## RECORDS SUPPLIED
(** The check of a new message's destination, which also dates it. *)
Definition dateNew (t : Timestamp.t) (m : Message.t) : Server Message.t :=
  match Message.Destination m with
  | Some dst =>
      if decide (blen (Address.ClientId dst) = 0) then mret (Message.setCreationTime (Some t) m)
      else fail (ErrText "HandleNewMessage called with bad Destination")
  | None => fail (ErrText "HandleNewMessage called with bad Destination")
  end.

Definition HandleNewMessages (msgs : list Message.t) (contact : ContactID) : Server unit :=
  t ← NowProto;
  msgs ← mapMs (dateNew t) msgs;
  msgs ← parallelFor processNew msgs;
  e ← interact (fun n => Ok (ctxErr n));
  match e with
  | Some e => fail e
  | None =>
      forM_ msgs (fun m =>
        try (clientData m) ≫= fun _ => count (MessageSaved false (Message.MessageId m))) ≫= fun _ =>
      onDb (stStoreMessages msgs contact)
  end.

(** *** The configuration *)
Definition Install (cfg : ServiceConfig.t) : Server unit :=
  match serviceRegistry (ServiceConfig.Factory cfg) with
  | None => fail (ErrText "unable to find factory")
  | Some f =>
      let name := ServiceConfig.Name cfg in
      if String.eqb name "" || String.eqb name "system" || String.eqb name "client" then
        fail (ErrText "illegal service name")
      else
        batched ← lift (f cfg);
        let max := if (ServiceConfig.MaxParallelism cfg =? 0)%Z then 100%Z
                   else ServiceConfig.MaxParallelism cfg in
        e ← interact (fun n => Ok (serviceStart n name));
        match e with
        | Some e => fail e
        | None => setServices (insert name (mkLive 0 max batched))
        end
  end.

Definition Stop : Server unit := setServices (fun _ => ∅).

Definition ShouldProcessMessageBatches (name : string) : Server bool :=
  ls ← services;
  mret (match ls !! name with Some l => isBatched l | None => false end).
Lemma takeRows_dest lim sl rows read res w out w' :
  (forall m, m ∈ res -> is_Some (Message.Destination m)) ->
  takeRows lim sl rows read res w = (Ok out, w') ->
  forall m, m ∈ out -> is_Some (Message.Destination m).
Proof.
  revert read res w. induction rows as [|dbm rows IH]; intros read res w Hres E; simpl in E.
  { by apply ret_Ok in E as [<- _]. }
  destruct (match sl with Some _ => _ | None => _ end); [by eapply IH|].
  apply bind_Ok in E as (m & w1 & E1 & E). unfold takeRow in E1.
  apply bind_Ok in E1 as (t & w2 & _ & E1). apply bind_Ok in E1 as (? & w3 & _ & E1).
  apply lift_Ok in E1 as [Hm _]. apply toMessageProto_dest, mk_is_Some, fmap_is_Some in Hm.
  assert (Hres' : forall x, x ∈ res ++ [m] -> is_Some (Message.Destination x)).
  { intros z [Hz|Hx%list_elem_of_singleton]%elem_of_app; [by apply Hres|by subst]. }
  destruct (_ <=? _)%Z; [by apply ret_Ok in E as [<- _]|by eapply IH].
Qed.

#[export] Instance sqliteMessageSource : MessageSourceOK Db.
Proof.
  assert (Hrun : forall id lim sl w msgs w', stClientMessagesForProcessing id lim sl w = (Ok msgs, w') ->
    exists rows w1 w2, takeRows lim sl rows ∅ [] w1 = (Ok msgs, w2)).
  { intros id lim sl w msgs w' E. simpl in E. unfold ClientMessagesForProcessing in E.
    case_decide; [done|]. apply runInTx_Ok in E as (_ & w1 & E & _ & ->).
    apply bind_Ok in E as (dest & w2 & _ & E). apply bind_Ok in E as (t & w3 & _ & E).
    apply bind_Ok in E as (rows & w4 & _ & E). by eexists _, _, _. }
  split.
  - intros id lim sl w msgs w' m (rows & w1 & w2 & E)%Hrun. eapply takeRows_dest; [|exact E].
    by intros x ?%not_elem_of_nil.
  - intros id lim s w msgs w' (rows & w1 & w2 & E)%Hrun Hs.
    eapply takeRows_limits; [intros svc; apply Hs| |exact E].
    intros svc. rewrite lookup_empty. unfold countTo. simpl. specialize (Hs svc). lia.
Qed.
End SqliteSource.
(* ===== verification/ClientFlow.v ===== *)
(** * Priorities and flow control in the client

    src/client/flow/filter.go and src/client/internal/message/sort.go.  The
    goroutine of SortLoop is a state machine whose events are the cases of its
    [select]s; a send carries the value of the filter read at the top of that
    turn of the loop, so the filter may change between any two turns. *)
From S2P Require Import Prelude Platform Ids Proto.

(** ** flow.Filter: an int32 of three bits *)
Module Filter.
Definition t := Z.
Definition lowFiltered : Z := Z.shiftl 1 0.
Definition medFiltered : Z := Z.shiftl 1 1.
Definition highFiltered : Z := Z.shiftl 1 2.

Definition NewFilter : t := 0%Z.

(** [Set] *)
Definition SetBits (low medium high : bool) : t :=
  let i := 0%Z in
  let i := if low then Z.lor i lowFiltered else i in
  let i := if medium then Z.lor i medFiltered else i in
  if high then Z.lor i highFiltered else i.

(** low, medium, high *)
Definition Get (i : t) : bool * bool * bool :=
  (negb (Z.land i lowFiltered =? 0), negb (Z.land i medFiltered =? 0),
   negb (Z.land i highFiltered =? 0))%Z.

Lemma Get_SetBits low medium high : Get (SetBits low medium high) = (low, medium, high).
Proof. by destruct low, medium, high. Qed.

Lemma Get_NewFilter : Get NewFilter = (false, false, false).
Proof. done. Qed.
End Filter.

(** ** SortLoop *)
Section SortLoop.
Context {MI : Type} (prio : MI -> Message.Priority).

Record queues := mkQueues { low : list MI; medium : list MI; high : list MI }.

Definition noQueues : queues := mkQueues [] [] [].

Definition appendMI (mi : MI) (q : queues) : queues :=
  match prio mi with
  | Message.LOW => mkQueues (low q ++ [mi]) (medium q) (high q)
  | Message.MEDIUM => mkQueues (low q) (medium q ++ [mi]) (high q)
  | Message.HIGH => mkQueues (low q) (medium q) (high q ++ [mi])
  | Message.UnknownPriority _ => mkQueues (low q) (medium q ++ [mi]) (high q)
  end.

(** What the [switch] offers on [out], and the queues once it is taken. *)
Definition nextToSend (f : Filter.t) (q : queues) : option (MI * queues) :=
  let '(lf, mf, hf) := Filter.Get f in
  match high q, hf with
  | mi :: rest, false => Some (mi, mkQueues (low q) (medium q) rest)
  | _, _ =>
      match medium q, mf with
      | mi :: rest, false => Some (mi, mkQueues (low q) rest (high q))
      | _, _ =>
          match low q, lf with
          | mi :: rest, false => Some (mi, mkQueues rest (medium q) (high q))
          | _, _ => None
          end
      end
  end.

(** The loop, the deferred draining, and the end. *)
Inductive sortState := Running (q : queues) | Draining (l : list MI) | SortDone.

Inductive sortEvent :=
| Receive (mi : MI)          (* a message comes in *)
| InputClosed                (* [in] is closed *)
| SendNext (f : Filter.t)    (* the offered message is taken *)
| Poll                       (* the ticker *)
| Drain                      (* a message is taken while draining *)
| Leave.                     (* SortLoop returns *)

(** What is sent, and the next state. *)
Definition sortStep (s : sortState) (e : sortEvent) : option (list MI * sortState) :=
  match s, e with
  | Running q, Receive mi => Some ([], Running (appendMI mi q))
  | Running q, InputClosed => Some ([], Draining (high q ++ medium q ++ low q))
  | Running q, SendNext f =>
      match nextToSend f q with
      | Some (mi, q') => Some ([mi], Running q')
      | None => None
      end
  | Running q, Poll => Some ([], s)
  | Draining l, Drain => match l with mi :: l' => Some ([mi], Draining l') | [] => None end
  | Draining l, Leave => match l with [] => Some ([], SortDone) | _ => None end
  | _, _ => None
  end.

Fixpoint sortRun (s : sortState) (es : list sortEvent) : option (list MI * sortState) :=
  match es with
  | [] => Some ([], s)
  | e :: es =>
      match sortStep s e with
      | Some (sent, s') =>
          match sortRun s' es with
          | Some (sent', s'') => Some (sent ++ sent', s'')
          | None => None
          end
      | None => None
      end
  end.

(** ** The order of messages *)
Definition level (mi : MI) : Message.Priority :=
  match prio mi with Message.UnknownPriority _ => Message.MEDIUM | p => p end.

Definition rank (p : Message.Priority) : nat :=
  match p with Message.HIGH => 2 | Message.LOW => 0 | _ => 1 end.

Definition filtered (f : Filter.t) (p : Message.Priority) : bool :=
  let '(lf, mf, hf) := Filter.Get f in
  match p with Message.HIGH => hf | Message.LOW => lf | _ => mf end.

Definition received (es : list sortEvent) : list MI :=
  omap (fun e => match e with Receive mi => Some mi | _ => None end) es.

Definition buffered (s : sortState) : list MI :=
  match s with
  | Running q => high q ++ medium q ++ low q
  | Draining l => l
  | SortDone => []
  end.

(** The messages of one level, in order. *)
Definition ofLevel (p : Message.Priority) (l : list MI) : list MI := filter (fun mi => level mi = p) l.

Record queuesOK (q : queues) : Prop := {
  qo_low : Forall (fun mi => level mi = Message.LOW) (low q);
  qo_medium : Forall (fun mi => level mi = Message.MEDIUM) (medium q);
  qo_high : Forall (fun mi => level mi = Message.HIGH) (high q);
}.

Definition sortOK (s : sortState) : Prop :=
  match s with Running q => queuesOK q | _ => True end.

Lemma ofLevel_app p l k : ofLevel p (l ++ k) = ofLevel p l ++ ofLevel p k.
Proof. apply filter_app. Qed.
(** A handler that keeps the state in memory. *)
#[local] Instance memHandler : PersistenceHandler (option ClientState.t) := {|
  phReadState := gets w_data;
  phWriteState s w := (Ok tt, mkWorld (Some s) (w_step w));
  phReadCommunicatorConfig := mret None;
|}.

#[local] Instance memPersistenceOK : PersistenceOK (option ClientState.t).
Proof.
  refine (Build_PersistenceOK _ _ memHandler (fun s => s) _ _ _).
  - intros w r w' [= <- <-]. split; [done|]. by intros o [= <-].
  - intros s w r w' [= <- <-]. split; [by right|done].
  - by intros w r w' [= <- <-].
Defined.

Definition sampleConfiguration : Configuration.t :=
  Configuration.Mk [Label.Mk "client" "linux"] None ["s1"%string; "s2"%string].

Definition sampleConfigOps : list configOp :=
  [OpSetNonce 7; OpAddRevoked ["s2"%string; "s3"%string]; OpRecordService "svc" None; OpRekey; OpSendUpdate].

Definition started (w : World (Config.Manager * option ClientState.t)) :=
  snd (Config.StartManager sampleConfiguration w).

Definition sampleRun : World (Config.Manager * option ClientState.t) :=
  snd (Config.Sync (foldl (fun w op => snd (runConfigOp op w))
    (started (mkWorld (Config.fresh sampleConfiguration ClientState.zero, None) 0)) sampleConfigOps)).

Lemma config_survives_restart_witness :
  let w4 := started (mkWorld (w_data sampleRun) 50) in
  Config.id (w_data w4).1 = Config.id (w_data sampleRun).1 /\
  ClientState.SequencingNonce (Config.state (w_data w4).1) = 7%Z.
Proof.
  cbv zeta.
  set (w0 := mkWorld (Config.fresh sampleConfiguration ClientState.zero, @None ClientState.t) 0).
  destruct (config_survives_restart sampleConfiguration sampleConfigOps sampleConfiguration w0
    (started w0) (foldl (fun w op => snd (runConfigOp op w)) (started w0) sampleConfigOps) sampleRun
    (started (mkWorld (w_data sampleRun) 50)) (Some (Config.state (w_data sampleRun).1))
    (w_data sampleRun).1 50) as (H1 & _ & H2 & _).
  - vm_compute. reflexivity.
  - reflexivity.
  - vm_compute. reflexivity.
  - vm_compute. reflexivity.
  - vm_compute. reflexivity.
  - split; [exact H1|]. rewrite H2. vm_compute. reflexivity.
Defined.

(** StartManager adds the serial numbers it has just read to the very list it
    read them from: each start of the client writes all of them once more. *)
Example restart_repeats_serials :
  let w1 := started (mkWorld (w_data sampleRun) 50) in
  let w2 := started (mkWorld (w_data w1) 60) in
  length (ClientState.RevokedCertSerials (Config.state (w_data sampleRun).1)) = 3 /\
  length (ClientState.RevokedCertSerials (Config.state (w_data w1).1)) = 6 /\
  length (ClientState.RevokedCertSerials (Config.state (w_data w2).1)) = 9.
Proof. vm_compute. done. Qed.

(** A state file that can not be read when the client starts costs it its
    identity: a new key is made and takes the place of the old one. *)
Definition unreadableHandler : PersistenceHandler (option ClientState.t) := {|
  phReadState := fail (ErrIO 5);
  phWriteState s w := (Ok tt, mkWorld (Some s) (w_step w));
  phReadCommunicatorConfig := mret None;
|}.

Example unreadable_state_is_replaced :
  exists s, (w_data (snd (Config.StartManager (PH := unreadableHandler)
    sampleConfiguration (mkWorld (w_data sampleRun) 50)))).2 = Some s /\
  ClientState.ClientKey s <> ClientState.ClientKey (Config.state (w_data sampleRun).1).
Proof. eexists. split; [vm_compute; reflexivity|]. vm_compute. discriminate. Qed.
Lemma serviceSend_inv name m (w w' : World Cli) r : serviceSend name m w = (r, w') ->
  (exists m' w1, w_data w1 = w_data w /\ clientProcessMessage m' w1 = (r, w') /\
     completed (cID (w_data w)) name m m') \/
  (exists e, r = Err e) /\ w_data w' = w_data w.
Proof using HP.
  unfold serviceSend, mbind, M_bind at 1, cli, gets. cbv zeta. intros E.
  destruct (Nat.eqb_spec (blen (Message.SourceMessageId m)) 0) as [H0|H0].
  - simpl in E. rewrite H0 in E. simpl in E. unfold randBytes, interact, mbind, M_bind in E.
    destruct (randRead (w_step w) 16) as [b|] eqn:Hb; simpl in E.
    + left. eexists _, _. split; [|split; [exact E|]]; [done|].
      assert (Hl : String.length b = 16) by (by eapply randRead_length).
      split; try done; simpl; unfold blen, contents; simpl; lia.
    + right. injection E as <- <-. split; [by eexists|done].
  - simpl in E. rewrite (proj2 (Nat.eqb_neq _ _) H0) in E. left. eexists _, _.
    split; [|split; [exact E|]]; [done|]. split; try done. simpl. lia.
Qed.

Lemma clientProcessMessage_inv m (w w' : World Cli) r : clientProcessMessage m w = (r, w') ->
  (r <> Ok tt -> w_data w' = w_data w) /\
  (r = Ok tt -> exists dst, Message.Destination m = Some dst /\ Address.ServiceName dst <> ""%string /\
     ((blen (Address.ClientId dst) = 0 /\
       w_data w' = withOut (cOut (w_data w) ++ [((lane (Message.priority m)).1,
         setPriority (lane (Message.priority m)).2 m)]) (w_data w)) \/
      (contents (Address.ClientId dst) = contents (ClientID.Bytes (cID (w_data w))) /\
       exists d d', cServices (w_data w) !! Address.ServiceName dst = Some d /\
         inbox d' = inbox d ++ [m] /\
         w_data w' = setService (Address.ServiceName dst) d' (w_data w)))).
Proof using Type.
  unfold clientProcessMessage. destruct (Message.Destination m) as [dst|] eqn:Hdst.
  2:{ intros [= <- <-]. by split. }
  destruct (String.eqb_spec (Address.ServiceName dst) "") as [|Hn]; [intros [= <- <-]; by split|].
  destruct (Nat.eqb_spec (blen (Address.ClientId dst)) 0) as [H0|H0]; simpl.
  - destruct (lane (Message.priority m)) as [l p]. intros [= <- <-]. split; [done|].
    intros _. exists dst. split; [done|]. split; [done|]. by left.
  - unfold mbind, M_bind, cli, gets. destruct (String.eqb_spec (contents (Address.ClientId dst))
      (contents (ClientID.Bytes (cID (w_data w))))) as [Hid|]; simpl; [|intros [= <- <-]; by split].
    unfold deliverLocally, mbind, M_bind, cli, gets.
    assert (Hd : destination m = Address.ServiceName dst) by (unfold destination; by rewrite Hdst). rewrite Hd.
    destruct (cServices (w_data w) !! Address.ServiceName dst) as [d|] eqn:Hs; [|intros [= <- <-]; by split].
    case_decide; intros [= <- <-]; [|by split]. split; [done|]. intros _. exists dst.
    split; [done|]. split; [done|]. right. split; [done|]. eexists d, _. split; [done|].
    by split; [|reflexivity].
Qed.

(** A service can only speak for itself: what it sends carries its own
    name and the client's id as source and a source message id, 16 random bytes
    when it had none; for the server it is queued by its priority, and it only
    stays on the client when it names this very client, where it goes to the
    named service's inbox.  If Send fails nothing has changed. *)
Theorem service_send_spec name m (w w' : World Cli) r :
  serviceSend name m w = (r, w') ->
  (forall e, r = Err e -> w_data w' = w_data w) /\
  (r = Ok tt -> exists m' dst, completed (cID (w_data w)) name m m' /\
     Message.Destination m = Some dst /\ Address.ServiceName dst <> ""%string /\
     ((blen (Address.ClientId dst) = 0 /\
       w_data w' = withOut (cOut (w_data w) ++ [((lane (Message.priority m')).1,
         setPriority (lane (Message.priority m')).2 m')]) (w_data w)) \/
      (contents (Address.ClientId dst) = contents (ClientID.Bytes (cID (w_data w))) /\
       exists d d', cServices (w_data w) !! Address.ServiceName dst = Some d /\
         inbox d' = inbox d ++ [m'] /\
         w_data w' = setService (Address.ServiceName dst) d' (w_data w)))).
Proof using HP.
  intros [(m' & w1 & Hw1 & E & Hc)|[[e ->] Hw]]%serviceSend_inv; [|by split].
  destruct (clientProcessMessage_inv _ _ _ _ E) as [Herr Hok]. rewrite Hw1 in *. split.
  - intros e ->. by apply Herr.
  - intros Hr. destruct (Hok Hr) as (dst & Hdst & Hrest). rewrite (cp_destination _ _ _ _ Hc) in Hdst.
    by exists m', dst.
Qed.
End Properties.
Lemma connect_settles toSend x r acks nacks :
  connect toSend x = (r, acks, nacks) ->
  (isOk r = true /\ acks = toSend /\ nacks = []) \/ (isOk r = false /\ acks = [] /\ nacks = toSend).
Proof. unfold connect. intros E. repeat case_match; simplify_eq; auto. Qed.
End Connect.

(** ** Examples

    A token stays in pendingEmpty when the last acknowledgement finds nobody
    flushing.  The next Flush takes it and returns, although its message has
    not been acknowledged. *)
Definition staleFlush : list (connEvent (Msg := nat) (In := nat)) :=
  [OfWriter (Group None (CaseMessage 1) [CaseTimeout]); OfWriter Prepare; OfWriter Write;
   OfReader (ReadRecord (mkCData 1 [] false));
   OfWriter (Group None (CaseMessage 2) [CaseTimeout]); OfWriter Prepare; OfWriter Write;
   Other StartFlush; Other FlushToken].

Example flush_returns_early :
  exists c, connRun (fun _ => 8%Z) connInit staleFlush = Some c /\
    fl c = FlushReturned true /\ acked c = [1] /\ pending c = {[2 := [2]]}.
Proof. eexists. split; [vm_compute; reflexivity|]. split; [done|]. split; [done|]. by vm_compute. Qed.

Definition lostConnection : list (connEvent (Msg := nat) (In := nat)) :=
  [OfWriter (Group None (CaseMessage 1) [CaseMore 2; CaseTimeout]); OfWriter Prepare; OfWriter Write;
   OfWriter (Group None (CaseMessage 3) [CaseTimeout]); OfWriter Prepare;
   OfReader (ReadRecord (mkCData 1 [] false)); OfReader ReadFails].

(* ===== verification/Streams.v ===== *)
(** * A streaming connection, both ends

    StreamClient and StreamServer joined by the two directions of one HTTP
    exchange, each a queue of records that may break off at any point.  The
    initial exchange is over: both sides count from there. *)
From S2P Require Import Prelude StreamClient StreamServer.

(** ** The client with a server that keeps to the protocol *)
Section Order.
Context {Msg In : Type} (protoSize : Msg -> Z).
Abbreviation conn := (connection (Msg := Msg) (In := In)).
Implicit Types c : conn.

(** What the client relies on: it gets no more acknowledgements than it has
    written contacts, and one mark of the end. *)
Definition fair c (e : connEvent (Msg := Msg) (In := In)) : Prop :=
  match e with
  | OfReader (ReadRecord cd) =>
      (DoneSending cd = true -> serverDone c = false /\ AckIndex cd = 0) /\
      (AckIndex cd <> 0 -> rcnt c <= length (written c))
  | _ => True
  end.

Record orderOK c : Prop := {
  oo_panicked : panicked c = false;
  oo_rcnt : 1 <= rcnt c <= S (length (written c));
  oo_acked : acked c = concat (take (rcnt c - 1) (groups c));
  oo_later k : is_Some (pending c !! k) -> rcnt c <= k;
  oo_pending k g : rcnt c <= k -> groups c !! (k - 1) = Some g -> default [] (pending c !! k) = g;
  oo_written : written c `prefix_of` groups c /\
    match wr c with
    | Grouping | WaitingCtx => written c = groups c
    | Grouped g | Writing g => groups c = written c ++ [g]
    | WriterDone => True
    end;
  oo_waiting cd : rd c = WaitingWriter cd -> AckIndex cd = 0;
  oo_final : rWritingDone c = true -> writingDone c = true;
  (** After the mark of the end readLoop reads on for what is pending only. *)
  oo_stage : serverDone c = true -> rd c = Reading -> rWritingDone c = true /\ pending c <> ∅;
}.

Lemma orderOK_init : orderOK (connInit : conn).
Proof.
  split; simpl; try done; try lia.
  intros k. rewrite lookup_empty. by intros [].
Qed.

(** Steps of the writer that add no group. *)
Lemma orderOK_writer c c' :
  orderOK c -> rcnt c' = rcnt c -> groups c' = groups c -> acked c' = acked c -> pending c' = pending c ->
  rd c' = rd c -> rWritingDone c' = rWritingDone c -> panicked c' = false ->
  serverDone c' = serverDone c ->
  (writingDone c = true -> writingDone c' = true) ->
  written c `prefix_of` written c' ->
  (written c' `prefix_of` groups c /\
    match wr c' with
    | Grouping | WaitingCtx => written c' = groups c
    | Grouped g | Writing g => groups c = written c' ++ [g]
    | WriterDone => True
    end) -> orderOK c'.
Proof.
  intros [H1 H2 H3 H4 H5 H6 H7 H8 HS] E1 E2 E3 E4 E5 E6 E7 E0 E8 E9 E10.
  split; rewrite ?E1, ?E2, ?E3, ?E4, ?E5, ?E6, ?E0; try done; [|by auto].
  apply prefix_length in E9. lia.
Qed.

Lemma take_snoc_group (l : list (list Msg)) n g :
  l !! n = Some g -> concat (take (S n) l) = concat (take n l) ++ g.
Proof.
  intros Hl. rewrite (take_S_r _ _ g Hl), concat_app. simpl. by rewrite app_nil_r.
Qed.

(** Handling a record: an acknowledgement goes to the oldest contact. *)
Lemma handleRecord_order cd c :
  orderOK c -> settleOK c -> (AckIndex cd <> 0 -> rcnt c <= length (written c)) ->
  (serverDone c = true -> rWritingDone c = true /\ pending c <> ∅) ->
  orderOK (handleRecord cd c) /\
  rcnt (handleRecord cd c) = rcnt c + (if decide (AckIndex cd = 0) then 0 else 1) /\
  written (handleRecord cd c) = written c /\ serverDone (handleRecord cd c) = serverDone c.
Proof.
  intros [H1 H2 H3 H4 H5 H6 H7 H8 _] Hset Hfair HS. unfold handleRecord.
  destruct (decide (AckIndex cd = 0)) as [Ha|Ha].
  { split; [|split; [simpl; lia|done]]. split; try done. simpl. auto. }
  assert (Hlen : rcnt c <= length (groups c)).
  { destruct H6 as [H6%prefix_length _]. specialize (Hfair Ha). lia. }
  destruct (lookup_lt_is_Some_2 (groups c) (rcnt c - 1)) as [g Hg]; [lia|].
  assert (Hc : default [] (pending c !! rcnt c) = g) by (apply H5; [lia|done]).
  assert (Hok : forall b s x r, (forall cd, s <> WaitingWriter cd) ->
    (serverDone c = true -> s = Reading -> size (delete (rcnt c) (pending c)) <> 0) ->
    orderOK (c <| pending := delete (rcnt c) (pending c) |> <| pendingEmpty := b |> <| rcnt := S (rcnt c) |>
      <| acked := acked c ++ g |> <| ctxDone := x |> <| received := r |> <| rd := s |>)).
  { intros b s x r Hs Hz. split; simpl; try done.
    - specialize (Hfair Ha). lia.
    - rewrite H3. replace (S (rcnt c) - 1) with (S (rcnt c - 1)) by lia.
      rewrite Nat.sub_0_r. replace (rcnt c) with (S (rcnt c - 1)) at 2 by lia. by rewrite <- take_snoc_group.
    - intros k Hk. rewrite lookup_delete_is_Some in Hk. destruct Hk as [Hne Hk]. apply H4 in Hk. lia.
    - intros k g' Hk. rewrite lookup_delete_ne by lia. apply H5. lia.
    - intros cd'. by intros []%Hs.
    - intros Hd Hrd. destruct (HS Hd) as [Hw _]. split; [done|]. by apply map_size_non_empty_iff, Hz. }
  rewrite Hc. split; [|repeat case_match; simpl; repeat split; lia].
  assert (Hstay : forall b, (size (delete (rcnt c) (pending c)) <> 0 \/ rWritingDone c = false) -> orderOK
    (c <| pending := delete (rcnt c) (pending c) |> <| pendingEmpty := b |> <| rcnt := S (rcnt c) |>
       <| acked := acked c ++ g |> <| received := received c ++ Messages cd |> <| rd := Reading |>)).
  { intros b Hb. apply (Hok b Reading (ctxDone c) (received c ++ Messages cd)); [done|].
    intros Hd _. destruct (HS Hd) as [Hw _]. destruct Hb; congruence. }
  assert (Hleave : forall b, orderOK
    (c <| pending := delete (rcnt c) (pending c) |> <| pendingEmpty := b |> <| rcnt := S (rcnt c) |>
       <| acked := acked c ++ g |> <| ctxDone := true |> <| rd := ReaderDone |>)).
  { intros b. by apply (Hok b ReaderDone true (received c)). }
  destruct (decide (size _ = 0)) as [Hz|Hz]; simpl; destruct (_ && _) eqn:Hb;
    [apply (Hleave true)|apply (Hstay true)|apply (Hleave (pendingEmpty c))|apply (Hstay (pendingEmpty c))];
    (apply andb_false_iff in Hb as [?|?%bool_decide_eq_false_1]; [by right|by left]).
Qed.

## PROBLEM REQUIREMENTS
Search the entries for the word "PersistenceHandler" and gather every line where it appears.

## ANSWER BOX
#[local] Instance memHandler : PersistenceHandler (option ClientState.t) := {|
Definition unreadableHandler : PersistenceHandler (option ClientState.t) := {|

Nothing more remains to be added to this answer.